The ubiquitous Mayor Errichetti also introduced the sheik's pals to Howard Criden, a relatively obscure Philadelphia lawyer who had made big profits in real estate. When he learned of the sheik's desire to spread his vast wealth, the soft-spoken Criden was far from quiet. He passed the word to four members of Congress, all of whom succumbed to the FBI's sting.

One by one, Congressmen turned up at the FBI'S rented house on Washington's W Street, often with Criden at their side, to learn about the largesse of the second FBI sheik, Yasser Habib, the one who was hoping to find asylum in the U.S. Habib welcomed his visitors under lights so bright that the lawmakers squinted. These lights had been installed to facilitate the secret videotaping, but the sheik's aides explained that he kept them bright because he missed the blazing sun of his homeland. To each Congressman, the pitch was the same: the sheik feared trouble from radicals in his homeland and wanted assurance that he could find permanent sanctuary, if needed, in the U.S. He did not, of course, expect anyone to help him for nothing.

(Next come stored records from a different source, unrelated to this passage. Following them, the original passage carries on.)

Lemma rm_root_iff args :
  rm_root args = true ↔
  (∃ a, a ∈ args ∧ (bundled "r" a ∨ bundled "R" a)) ∧ (∃ a, a ∈ args ∧ bundled "f" a) ∧
  ∃ a, a ∈ args ∧ root_target a.
Proof.
  assert (∀ a, bool_decide (a ∈ ["-r"; "-R"]) || short_flag a && (contains a "r" || contains a "R") = true ↔
    bundled "r" a ∨ bundled "R" a) as Hr.
  { intros a. rewrite <- !bundled_flag, <- !short_flag_contains by done.
    case_bool_decide as Hin; [|cbn [orb]; by rewrite andb_orb_distrib_r, orb_true_iff].
    apply elem_of_cons in Hin as [->|Hin%list_elem_of_singleton]; [|subst a]; vm_compute; tauto. }
  assert (∀ a, (a =? "-f")%string || short_flag a && contains a "f" = true ↔ bundled "f" a) as Hf.
  { intros a. rewrite <- bundled_flag, <- short_flag_contains by done.
    destruct (String.eqb_spec a "-f") as [->|]; done. }
  unfold rm_root. rewrite !andb_true_iff, !any_true.
  setoid_rewrite Hr. setoid_rewrite Hf. setoid_rewrite root_target_iff. tauto.
Qed.

(** *** Literals *)

Lemma literal_matches_iff word literal :
  literal_matches word literal = true ↔ contains_literal word literal.
Proof.
  unfold literal_matches, contains_literal. rewrite orb_true_iff, !contains_spec. unfold deglob. split.
  - intros [Hc|Hc]; eauto.
  - intros (w & [->| ->] & Hc); auto.
Qed.

Definition piece_of (c : string) : string :=
  if (c =? "?")%string then "."
  else if (c =? "*")%string then ".*"
  else if bool_decide (c ∈ ["["; "]"]) then ""
  else if bool_decide (c ∈ [".";"+";"^";"$";"{";"}";"(";")";"|";"\"]) then "\" +:+ c
  else c.

Lemma glob_piece_iff c p : glob_piece c p ↔ piece_of c = p.
Proof.
  unfold piece_of. split.
  - intros [| |c0 H1|c0 H1|c0 H1]; try done.
    + repeat (apply elem_of_cons in H1 as [->|H1]; [done|]). set_solver.
    + repeat (apply elem_of_cons in H1 as [->|H1]; [done|]). set_solver.
    + destruct (String.eqb_spec c0 "?"); [set_solver|]. destruct (String.eqb_spec c0 "*"); [set_solver|].
      by rewrite !bool_decide_eq_false_2 by set_solver.
  - intros <-. destruct (String.eqb_spec c "?") as [->|]; [constructor|].
    destruct (String.eqb_spec c "*") as [->|]; [constructor|].
    case_bool_decide; [by constructor|]. case_bool_decide; constructor; set_solver.
Qed.

Lemma glob_pieces cs : Forall2 glob_piece cs (map piece_of cs).
Proof. apply Forall2_fmap_r, Forall_Forall2_diag, Forall_forall. intros c _. by apply glob_piece_iff. Qed.

Lemma glob_pieces_unique cs ps : Forall2 glob_piece cs ps → ps = map piece_of cs.
Proof. induction 1 as [|c p cs ps <-%glob_piece_iff _ ->]; done. Qed.

Lemma glob_mentions_iff word literal :
  any glob_char (chars word) = true ∧
    (∃ re, build_glob_regex compiles word = Some re ∧ is_match re literal = true)
  ↔ glob_mentions word literal.
Proof.
  unfold glob_mentions, build_glob_regex. fold piece_of. rewrite any_true.
  unfold glob_char. setoid_rewrite bool_decide_eq_true.
  destruct (any (λ c, bool_decide (c ∉ ["?"; "*"; "["; "]"])) (chars word)) eqn:Ha.
  - apply any_true in Ha as (c & Hc & Hl%bool_decide_eq_true). cbn [andb].
    destruct (compiles (str_concat (map piece_of (chars word)))) eqn:Hcomp.
    + split.
      * intros (Hg & re & [= <-] & Hm). exists (map piece_of (chars word)).
        split_and!; eauto using glob_pieces.
      * intros (ps & ->%glob_pieces_unique & Hg & _ & _ & Hm). eauto.
    + split; [naive_solver|]. intros (ps & ->%glob_pieces_unique & _ & _ & Hx & _). congruence.
  - cbn [andb]. split; [naive_solver|]. intros (ps & _ & _ & (c & Hc & Hl) & _).
    pose proof (proj1 (any_false _ _) Ha c Hc) as Hx. by rewrite bool_decide_eq_false in Hx.
Qed.

Lemma find_exists {A} (f : A → bool) l :
  (∃ x, List.find f l = Some x) ↔ ∃ x, x ∈ l ∧ f x = true.
Proof.
  split; [intros (x & Hx%find_some); rewrite <- list_elem_of_In in Hx; eauto|].
  intros (x & Hx%list_elem_of_In & Hf). destruct (List.find f l) eqn:Hn; [eauto|].
  by rewrite (find_none _ _ Hn _ Hx) in Hf.
Qed.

To the dismay and, indeed, the later disbelief of his colleagues on Capitol Hill, one of the legislators Criden got interested in the sheik was New Jersey Democrat Frank Thompson, 61, a most admired and respected member of the House. Although Thompson was not photographed picking up any cash, Criden accepted a satchel containing $50,000—and, according to Government sources, he was taped saying he was doing so for the Congressman. Thompson's own words of willingness to help the sheik had been recorded earlier.

A middleman expecting to be generously rewarded for his efforts by the sheik, Criden also brought Pennsylvania Democrat Raymond Lederer, 41, Pennsylvania Democrat Michael Myers, 36, and New York Democrat John Murphy, 53, into Abscam. Myers and Lederer were filmed accepting $50,000 each. Murphy, who has been under investigation by the House Ethics Committee, was more wary. In an almost comic scene, he sparred with Criden over who would pick up the suitcase of bribe money in a Kennedy Airport hotel; Criden lost, and walked out with the cash. Pennsylvania Democrat John Murtha, 47, went to the Washington house at Criden's urging and was taped agreeing to split $50,000 with other Congressmen, but never picked up any money.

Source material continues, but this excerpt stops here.